Perhatian Halilintar kini beralih pada Solar. "Nah ini kunci rumah." Diserahkannya sebuah kunci kepada adiknya yang paling muda itu. "Kamu yang tanggung jawab rumah ini sampai kami pulang ya?. Paling cepat kami pulang nanti malam. Atau kalau lewat jam sebelas malam ngga ada kabar, berarti kami pulang pagi."

"Oke, Kak Hali. Have fun yah kak." Solar menerima kunci yang diserahkan Halilintar dengan sebuah senyum yang penuh kepuasan. Sementara Blaze, meskipun setuju, masih memasang tampang merengut. Thorn sendiri cuek saja, baginya tidak masalah siapapun yang jadi juru kunci sementara rumah itu.

"Sudah semuanya?" Tanya Fang.

"Ya, ayo kita berangkat."

"Eh, Hali..." Tegur Taufan.

"Ya?"

"Tadi kamu bisik-bisik apa sama Blaze koq mendadak dia jadi nurut?"

"Oh ? cuman saran saja koq"

"Apa itu ?" Tanya Taufan yang semakin penasaran.

"Aku cuma bilang kalau aku akan menggorok lehernya kalau rumah sampai jadi kapal pecah lagi".

Taufan langsung sweatdrop mendengar jawaban Halilintar dan langsung mengalihkan topik pembicaraan. "Omong, omong, kamu bawa mobil kakakmu lagi, Fang?"

"Ya, aku bawa mobil."

"Yang mana ? Nissan Stagea nya?"

"Itu sih ngga boleh, kan mobil dinasnya... Padahal aku juga ingin pakai yang itu."

"Jadi mobil mana yang kau bawa?" Tanya Halilintar.

"Itu...".

Ketiga kembar kakak beradik itu jawdrop serempak. Di depan rumah terparkir sebuah...

"Perodua Kancil? Kau bercanda Fang?"

Fang menggelengkan kepalanya. "Bang Kaizo memberikan mobil itu untukku"

"Alamak... Masa kita sudah rapi begini naik mobil itu!" Bahkan Taufan pun menggerutu ketika melihat mobil kecil yang bobrok dan keropos... Dan karatan itu. Dalam kata lain mobil nista.

"Hey... Bobrok begitu tetap masih bisa jalan lho!" Protes Fang yang membukakan pintu untuk ketiga temannya. "Silahkan...". Bahkan pintu-pintunya berderit menolak untuk dibuka.

Dengan raut muka pasrah dan masam ketiga kembar bersaudara itu masuk ke dalam mobil bobrok itu...

Yang langsung ikutan protes suspensinya dengan mengeluarkan suara deritan yang mengilukan.

"Hey, Fang, kau yakin benda ini bisa sampai ke sekolah?" Tanya Gempa.

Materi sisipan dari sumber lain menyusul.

(* ===== verification/WideTables.v ===== *)
(** * Tables of the wide character classes

    The tables of src/libc/wctype/isw*.c, towlower.c, towupper.c and of
    src/libc/wchar/wcwidth.c, entry by entry.  An entry of a table of extents
    holds the first code point of a range and the number of further code points
    in it; WideClass has the functions that search them. *)

From S2P Require Import Prelude.

#[local] Open Scope Z_scope.

Definition iswalnum_extents : list Z := [
  0x00018009; 0x00020819; 0x00030819; 0x00055000; 0x00059001; 0x0005a800; 0x0005c801; 0x0005e002;
  0x00060016; 0x0006c01e; 0x0007c1c9; 0x0016300b; 0x00170004; 0x00176000; 0x00177000; 0x001a2800;
  0x001b8004; 0x001bb001; 0x001bd003; 0x001bf800; 0x001c3000; 0x001c4002; 0x001c6000; 0x001c7013;
  0x001d1852; 0x001fb88a; 0x002450a5; 0x00298825; 0x002ac800; 0x002b0826; 0x002e801a; 0x002f8002;
  0x0031002a; 0x00330009; 0x00337001; 0x00338862; 0x0036a800; 0x00372801; 0x0037700e; 0x0037f800;
  0x00388000; 0x0038901d; 0x003a6858; 0x003d8800; 0x003e002a; 0x003fa001; 0x003fd000; 0x00400015;
  0x0040d000; 0x00412000; 0x00414000; 0x00420018; 0x00450014; 0x0045b007; 0x00482035; 0x0049e800;
  0x004a8000; 0x004ac009; 0x004b3009; 0x004b880f; 0x004c2807; 0x004c7801; 0x004c9815; 0x004d5006;
  0x004d9000; 0x004db003; 0x004de800; 0x004e7000; 0x004ee001; 0x004ef802; 0x004f300b; 0x004fa005;
  0x00502805; 0x00507801; 0x00509815; 0x00515006; 0x00519001; 0x0051a801; 0x0051c001; 0x0052c803;
  0x0052f000; 0x00533009; 0x00539002; 0x00542808; 0x00547802; 0x00549815; 0x00555006; 0x00559001;
  0x0055a804; 0x0055e800; 0x00568000; 0x00570001; 0x00573009; 0x0057c800; 0x00582807; 0x00587801;
  0x00589815; 0x00595006; 0x00599001; 0x0059a804; 0x0059e800; 0x005ae001; 0x005af802; 0x005b3009;
  0x005b8806; 0x005c1800; 0x005c2805; 0x005c7002; 0x005c9003; 0x005cc801; 0x005ce000; 0x005cf001;
  0x005d1801; 0x005d4002; 0x005d700b; 0x005e8000; 0x005f300c; 0x00602807; 0x00607002; 0x00609016;
  0x0061500f; 0x0061e800; 0x0062c002; 0x00630001; 0x00633009; 0x0063c006; 0x00640000; 0x00642807;
  0x00647002; 0x00649016; 0x00655009; 0x0065a804; 0x0065e800; 0x0066f000; 0x00670001; 0x00673009;
  0x00678801; 0x00682807; 0x00687002; 0x00689028; 0x0069e800; 0x006a7000; 0x006aa002; 0x006ac009;
  0x006b3012; 0x006bd005; 0x006c2811; 0x006cd017; 0x006d9808; 0x006de800; 0x006e0006; 0x006f3009;
  0x0070082f; 0x00719001; 0x00720006; 0x00728009; 0x00740801; 0x00742000; 0x00743801; 0x00745000;
  0x00746800; 0x0074a003; 0x0074c806; 0x00750802; 0x00752800; 0x00753800; 0x00755001; 0x00756803;
  0x00759001; 0x0075e800; 0x00760004; 0x00763000; 0x00768009; 0x0076e003; 0x00780000; 0x00790013;
  0x007a0007; 0x007a4823; 0x007c4004; 0x0080002a; 0x0081f80a; 0x00828005; 0x0082d003; 0x00830800;
  0x00832801; 0x00837002; 0x0083a80c; 0x00847000; 0x00848009; 0x00850025; 0x00863800; 0x00866800;
  0x0086802a; 0x0087e14c; 0x00925003; 0x00928006; 0x0092c000; 0x0092d003; 0x00930028; 0x00945003;
  0x00948020; 0x00959003; 0x0095c006; 0x00960000; 0x00961003; 0x0096400e; 0x0096c038; 0x00989003;
  0x0098c042; 0x009b4813; 0x009c000f; 0x009d0055; 0x009fc005; 0x00a00a6b; 0x00b37810; 0x00b40819;
  0x00b5004a; 0x00b7700a; 0x00b8000c; 0x00b87003; 0x00b90011; 0x00ba0011; 0x00bb000c; 0x00bb7002;
  0x00bc0033; 0x00beb800; 0x00bee000; 0x00bf0009; 0x00bf8009; 0x00c08009; 0x00c10057; 0x00c40004;
  0x00c43821; 0x00c55000; 0x00c58045; 0x00c8001e; 0x00ca3027; 0x00cb8004; 0x00cc002b; 0x00cd8019;
  0x00ce800a; 0x00d00016; 0x00d10034; 0x00d40009; 0x00d48009; 0x00d53800; 0x00d8282e; 0x00da2806;
  0x00da8009; 0x00dc181d; 0x00dd7037; 0x00e00023; 0x00e20009; 0x00e26830; 0x00e40008; 0x00e74803;
  0x00e77003; 0x00e7a801; 0x00e800bf; 0x00f00115; 0x00f8c005; 0x00f90025; 0x00fa4005; 0x00fa8007;
  0x00fac800; 0x00fad800; 0x00fae800; 0x00faf81e; 0x00fc0034; 0x00fdb006; 0x00fdf000; 0x00fe1002;
  0x00fe3006; 0x00fe8003; 0x00feb005; 0x00ff000c; 0x00ff9002; 0x00ffb006; 0x01038001; 0x0103a005;
  0x0103f80a; 0x0104800c; 0x01081000; 0x01083800; 0x01085009; 0x0108a800; 0x0108c804; 0x01092000;
  0x01093000; 0x01094005; 0x0109780a; 0x0109e003; 0x010a2804; 0x010a7000; 0x010a8039; 0x0123009f;
  0x013bb01d; 0x0160002e; 0x0161802e; 0x01630084; 0x01675803; 0x01679001; 0x0167e800; 0x01680025;
  0x01693800; 0x01696800; 0x01698037; 0x016b7800; 0x016c0016; 0x016d0006; 0x016d4006; 0x016d8006;
  0x016dc006; 0x016e0006; 0x016e4006; 0x016e8006; 0x016ec006; 0x01717800; 0x01802802; 0x01810808;
  0x01818804; 0x0181c004; 0x01820855; 0x0184e802; 0x01850859; 0x0187e003; 0x01882828; 0x0189885d;
  0x018c9003; 0x018d001a; 0x018f800f; 0x01910009; 0x01924007; 0x0192880e; 0x01940009; 0x0195880e;
  0x01a00000; 0x026da800; 0x02700000; 0x04fea800; 0x0500048c; 0x0526802d; 0x0528010c; 0x0530801b;
  0x0532002e; 0x0533f81e; 0x0535004f; 0x0538b808; 0x05391066; 0x053c5823; 0x053d8007; 0x053fb80a;
  0x05401802; 0x05403803; 0x05406016; 0x05418005; 0x05420033; 0x05441031; 0x05468009; 0x05479005;
  0x0547d800; 0x0547e800; 0x05480025; 0x05498016; 0x054b001c; 0x054c202e; 0x054e780a; 0x054f0004;
  0x054f3018; 0x05500028; 0x05520002; 0x05522007; 0x05528009; 0x05530016; 0x0553d000; 0x0553f031;
  0x05558800; 0x0555a801; 0x0555c804; 0x05560000; 0x05561000; 0x0556d802; 0x0557000a; 0x05579002;
  0x05580805; 0x05584805; 0x05588805; 0x05590006; 0x05594006; 0x0559802a; 0x055ae009; 0x055b8072;
  0x055f8009; 0x05600000; 0x06bd1800; 0x06bd8016; 0x06be5830; 0x07c8016d; 0x07d38069; 0x07d80006;
  0x07d89804; 0x07d8e800; 0x07d8f809; 0x07d9500c; 0x07d9c004; 0x07d9f000; 0x07da0001; 0x07da1801;
  0x07da306b; 0x07de996a; 0x07ea803f; 0x07ec9035; 0x07ef800b; 0x07f38004; 0x07f3b086; 0x07f88009;
  0x07f90819; 0x07fa0819; 0x07fb3058; 0x07fe1005; 0x07fe5005; 0x07fe9005; 0x07fed002; 0x0800000b;
  0x08006819; 0x08014012; 0x0801e001; 0x0801f80e; 0x0802800d; 0x0804007a; 0x0808382c; 0x080a0038;
  0x080c5001; 0x0814001c; 0x08150030; 0x0817081a; 0x08180023; 0x0819801a; 0x081a8025; 0x081c001d;
  0x081d0023; 0x081e4007; 0x081e8804; 0x0820009d; 0x08250009; 0x08258023; 0x0826c023; 0x08280027;
  0x08298033; 0x08300136; 0x083a0015; 0x083b0007; 0x08400005; 0x08404000; 0x0840502b; 0x0841b801;
  0x0841e000; 0x0841f816; 0x0842c01e; 0x0843c825; 0x08453808; 0x08470012; 0x0847a001; 0x0847d820;
  0x08490019; 0x084c0037; 0x084de013; 0x084e902e; 0x08508003; 0x0850a802; 0x0850c81a; 0x08520007;
  0x0853001e; 0x0854001f; 0x08560007; 0x0856481b; 0x08575804; 0x08580035; 0x085a0015; 0x085ac01a;
  0x085bc019; 0x085d4806; 0x08600048; 0x08640032; 0x08660032; 0x0867d005; 0x0873001e; 0x08801834;
  0x0882901d; 0x0884182c; 0x08868018; 0x08878009; 0x08881823; 0x0889b009; 0x088a8022; 0x088bb000;
  0x088c182f; 0x088e0803; 0x088e800a; 0x088ee000; 0x088f0813; 0x08900011; 0x08909818; 0x08940006;
  0x08944000; 0x08945003; 0x0894780e; 0x0894f809; 0x0895802e; 0x08978009; 0x08982807; 0x08987801;
  0x08989815; 0x08995006; 0x08999001; 0x0899a804; 0x0899e800; 0x089a8000; 0x089ae804; 0x08a00034;
  0x08a23803; 0x08a28009; 0x08a4002f; 0x08a62001; 0x08a63800; 0x08a68009; 0x08ac002e; 0x08aec003;
  0x08b0002f; 0x08b22000; 0x08b28009; 0x08b4002a; 0x08b60009; 0x08b80019; 0x08b9800b; 0x08c50052;
  0x08c7f800; 0x08d60038; 0x08e00008; 0x08e05024; 0x08e20000; 0x08e2801c; 0x08e3901d; 0x09000399;
  0x0920006e; 0x092400c3; 0x0980042e; 0x0a200246; 0x0b400238; 0x0b52001e; 0x0b530009; 0x0b56801d;
  0x0b58002f; 0x0b5a0003; 0x0b5a8009; 0x0b5ad806; 0x0b5b1814; 0x0b5be812; 0x0b780044; 0x0b7a8000;
  0x0b7c980c; 0x0b7f0000; 0x0b800000; 0x0c3f6000; 0x0c4002f2; 0x0d800001; 0x0de0006a; 0x0de3800c;
  0x0de40008; 0x0de48009; 0x0e9b0011; 0x0ea00054; 0x0ea2b046; 0x0ea4f001; 0x0ea51000; 0x0ea52801;
  0x0ea54803; 0x0ea5700b; 0x0ea5d800; 0x0ea5e806; 0x0ea62840; 0x0ea83803; 0x0ea86807; 0x0ea8b006;
  0x0ea8f01b; 0x0ea9d803; 0x0eaa0004; 0x0eaa3000; 0x0eaa5006; 0x0eaa9153; 0x0eb54018; 0x0eb61018;
  0x0eb6e01e; 0x0eb7e018; 0x0eb8b01e; 0x0eb9b018; 0x0eba801e; 0x0ebb8018; 0x0ebc501e; 0x0ebd5018;
  0x0ebe2007; 0x0ebe7031; 0x0f4000c4; 0x0f463808; 0x0f480043; 0x0f4a8009; 0x0f700003; 0x0f70281a;
  0x0f710801; 0x0f712000; 0x0f713800; 0x0f714809; 0x0f71a003; 0x0f71c800; 0x0f71d800; 0x0f721000;
  0x0f723800; 0x0f724800; 0x0f725800; 0x0f726802; 0x0f728801; 0x0f72a000; 0x0f72b800; 0x0f72c800;
  0x0f72d800; 0x0f72e800; 0x0f72f800; 0x0f730801; 0x0f732000; 0x0f733803; 0x0f736006; 0x0f73a003;
  0x0f73c803; 0x0f73f000; 0x0f740009; 0x0f745810; 0x0f750802; 0x0f752804; 0x0f755810; 0x0f88000c;
  0x0f88801c; 0x0f898019; 0x0f8a8019; 0x0f8b801a; 0x0f8d2800; 0x0f8f3019; 0x10000000; 0x1536b000;
  0x15380000; 0x15b9a000; 0x15ba0000; 0x15c0e800; 0x15c10000; 0x16750800; 0x17c0021d
].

"Yakinlah... ". Sebuah CD dimasukkan ke dalam ke head unit stereo mobil itu dan mengalunlah sebuah lagu yang mengantar keempatnya menuju acara perpisahan sekolah mereka.

Dansa med oss

Klappa era händer

Gör som vi gör

Ta några steg åt vänster

Lyssna och lär

Missa inte chansen

Nu är vi här med

Caramelldansen

.

.

.

Bersambung.

-Waham: Halusinasi verbal dimana penderita merasa ada suara-suara tanpa sumber, yang terdengar nyata dan meyakinkan si penderita berbuat sesuatu. Sementara orang-orang normal di sekitar penderita tidak mendengar suara-suara itu karena suara-suara itu tidak nyata.

-Perodua Kancil = Daihatsu Ceria kalau di Indonesia.

-Lirik di bagian akhir ? Itu lirik lagu Caramelldansen dari Caramell yang pernah jadi meme populer di masanya.